TASK TO COMPLETE:
Exactly the lines from the start of the data through the line containing "(eexists _, _; split; [reflexivity|])." should be output, with both ends kept and nothing added.
============================================================
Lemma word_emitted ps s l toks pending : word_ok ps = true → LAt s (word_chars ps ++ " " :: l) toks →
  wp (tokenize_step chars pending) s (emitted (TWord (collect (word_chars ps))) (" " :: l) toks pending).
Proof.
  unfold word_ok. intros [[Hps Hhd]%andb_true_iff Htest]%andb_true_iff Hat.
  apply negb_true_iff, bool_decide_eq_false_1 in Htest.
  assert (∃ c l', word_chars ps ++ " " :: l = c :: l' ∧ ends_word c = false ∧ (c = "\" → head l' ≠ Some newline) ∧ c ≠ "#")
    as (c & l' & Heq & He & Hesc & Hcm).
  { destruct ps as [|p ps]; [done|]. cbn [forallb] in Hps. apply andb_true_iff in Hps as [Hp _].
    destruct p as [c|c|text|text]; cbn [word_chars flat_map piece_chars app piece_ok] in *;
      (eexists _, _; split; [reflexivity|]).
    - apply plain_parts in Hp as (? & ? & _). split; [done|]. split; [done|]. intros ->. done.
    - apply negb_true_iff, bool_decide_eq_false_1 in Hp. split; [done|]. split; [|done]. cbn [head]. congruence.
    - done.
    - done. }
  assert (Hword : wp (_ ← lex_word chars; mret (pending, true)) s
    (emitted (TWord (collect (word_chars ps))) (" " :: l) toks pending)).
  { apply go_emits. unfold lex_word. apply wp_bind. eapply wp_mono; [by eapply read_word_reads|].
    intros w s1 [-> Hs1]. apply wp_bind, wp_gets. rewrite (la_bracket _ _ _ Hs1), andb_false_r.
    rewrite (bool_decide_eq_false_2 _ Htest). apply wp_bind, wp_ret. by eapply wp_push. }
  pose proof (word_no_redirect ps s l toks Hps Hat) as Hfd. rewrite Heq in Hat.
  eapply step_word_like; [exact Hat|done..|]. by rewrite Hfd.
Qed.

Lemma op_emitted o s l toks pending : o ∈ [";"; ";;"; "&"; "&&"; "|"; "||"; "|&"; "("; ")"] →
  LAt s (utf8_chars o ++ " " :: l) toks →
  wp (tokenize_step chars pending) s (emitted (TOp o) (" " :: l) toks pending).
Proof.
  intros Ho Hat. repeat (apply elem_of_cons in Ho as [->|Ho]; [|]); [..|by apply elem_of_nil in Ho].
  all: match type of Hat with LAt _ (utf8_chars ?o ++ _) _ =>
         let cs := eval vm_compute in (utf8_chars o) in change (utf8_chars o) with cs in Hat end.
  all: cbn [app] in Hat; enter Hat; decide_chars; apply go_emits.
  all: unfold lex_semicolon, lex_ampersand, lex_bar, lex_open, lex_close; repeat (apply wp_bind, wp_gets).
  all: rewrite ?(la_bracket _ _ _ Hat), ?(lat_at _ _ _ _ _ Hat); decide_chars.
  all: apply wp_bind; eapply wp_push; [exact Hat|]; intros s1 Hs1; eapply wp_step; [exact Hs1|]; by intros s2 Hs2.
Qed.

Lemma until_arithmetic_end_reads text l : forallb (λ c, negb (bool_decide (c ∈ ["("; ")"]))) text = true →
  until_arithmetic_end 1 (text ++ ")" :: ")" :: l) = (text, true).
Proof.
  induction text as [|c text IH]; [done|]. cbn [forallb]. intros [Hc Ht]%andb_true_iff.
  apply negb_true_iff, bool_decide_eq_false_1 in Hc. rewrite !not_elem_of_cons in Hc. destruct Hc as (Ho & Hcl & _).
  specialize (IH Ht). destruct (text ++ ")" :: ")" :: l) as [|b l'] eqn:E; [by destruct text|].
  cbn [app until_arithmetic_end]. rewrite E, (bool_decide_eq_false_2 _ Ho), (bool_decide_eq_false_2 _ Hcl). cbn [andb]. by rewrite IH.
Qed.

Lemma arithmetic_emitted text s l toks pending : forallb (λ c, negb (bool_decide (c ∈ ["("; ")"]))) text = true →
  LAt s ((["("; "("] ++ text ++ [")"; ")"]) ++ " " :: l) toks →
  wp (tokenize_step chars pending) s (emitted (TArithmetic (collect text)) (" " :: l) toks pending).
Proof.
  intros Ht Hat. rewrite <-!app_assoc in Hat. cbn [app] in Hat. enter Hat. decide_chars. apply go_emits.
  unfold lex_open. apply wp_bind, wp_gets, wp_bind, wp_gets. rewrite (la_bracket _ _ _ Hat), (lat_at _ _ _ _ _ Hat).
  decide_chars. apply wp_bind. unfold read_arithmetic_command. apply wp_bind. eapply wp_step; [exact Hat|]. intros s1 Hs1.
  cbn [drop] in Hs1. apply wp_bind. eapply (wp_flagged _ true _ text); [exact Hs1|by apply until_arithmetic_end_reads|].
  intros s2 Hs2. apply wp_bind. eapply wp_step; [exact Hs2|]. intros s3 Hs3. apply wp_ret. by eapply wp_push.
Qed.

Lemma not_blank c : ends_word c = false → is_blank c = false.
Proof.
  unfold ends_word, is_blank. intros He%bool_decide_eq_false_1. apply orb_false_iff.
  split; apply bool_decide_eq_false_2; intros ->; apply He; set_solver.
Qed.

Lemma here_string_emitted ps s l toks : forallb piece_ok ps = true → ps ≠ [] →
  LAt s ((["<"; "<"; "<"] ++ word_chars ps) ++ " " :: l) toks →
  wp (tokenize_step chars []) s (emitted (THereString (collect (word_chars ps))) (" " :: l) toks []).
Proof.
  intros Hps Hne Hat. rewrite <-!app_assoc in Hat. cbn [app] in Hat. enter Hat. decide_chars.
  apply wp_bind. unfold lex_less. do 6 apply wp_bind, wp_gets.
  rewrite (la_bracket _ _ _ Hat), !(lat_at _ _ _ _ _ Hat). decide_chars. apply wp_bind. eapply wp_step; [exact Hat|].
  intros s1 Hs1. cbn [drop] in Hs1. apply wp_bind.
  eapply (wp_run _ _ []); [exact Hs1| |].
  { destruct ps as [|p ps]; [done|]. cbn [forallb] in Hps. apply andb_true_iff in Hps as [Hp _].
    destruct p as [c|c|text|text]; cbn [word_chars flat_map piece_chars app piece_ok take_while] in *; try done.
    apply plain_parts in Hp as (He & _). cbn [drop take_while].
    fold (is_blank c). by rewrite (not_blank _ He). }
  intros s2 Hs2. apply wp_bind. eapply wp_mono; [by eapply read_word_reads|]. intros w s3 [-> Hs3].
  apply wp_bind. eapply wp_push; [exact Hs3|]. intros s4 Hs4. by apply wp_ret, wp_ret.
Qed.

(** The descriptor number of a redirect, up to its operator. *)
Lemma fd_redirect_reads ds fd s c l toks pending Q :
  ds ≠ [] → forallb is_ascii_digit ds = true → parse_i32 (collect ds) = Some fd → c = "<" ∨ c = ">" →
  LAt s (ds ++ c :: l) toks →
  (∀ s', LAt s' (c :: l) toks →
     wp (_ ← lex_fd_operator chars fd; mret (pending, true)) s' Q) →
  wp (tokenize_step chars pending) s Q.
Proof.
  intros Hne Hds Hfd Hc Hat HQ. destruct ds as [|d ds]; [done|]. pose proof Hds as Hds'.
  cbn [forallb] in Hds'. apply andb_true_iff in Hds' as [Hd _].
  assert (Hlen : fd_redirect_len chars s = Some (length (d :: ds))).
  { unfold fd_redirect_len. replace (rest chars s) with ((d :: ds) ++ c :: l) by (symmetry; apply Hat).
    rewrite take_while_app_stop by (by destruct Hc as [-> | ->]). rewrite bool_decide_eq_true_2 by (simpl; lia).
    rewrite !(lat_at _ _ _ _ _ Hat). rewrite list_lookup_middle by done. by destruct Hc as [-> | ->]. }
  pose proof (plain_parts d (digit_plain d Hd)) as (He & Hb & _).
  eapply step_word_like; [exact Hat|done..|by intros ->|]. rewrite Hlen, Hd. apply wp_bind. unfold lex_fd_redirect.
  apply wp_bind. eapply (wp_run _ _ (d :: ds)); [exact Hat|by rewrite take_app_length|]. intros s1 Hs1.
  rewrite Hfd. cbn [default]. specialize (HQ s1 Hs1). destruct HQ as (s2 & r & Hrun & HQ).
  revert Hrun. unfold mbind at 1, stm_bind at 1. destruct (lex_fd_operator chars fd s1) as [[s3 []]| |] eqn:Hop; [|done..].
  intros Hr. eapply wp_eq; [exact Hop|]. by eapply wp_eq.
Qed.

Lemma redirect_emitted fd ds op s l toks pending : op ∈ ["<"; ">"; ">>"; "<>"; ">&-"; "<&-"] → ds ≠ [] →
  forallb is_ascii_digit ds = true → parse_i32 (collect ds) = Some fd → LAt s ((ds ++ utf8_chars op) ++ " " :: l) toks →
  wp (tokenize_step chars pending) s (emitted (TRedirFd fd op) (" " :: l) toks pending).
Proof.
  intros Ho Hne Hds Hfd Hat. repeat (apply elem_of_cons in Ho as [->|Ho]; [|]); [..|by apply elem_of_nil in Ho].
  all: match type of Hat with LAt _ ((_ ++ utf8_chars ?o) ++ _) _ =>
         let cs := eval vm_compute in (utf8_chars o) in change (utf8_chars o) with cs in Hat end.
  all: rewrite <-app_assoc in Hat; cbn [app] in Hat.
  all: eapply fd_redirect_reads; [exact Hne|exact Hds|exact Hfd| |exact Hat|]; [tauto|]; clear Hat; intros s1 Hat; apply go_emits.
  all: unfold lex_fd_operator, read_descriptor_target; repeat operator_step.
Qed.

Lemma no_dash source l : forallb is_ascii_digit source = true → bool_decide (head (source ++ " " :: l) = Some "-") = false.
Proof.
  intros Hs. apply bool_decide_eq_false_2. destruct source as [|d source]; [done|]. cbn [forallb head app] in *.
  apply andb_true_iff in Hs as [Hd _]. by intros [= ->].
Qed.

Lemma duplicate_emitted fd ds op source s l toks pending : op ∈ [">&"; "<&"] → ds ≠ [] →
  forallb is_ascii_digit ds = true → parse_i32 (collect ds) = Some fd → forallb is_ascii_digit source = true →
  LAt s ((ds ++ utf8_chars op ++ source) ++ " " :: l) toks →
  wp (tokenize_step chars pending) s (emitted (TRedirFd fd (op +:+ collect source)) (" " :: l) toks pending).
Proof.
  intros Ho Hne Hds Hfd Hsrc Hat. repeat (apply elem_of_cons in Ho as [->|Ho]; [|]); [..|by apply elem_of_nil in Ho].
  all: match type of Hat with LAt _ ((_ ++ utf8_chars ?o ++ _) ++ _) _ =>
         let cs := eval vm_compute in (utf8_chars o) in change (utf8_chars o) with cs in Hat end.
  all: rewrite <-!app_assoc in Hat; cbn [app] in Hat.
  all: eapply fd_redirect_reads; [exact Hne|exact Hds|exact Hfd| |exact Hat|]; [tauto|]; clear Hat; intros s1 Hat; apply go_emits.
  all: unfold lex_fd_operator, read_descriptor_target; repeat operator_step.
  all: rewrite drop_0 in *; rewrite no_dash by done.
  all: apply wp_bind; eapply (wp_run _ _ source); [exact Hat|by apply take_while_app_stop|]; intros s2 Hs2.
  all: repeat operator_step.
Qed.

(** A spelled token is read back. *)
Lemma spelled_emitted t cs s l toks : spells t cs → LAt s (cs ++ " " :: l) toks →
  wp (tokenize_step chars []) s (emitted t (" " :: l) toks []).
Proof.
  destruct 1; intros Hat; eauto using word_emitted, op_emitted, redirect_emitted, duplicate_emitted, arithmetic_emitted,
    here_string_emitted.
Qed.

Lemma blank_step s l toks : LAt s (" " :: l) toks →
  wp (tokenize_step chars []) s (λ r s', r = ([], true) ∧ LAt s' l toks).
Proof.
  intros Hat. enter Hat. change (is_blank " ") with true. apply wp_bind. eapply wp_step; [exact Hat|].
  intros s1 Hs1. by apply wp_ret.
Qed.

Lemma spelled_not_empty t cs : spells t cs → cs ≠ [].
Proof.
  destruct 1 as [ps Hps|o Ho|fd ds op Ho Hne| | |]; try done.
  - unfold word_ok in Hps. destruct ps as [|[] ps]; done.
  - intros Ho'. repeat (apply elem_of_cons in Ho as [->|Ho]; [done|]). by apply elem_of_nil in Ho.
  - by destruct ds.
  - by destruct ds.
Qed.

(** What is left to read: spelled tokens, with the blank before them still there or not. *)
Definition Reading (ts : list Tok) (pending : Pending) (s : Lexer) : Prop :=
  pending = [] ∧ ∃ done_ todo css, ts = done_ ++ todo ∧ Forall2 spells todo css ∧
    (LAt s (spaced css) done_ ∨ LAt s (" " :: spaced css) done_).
============================================================
EXERCISE RESPONSE:
Lemma word_emitted ps s l toks pending : word_ok ps = true → LAt s (word_chars ps ++ " " :: l) toks →
  wp (tokenize_step chars pending) s (emitted (TWord (collect (word_chars ps))) (" " :: l) toks pending).
Proof.
  unfold word_ok. intros [[Hps Hhd]%andb_true_iff Htest]%andb_true_iff Hat.
  apply negb_true_iff, bool_decide_eq_false_1 in Htest.
  assert (∃ c l', word_chars ps ++ " " :: l = c :: l' ∧ ends_word c = false ∧ (c = "\" → head l' ≠ Some newline) ∧ c ≠ "#")
    as (c & l' & Heq & He & Hesc & Hcm).
  { destruct ps as [|p ps]; [done|]. cbn [forallb] in Hps. apply andb_true_iff in Hps as [Hp _].
    destruct p as [c|c|text|text]; cbn [word_chars flat_map piece_chars app piece_ok] in *;
      (eexists _, _; split; [reflexivity|]).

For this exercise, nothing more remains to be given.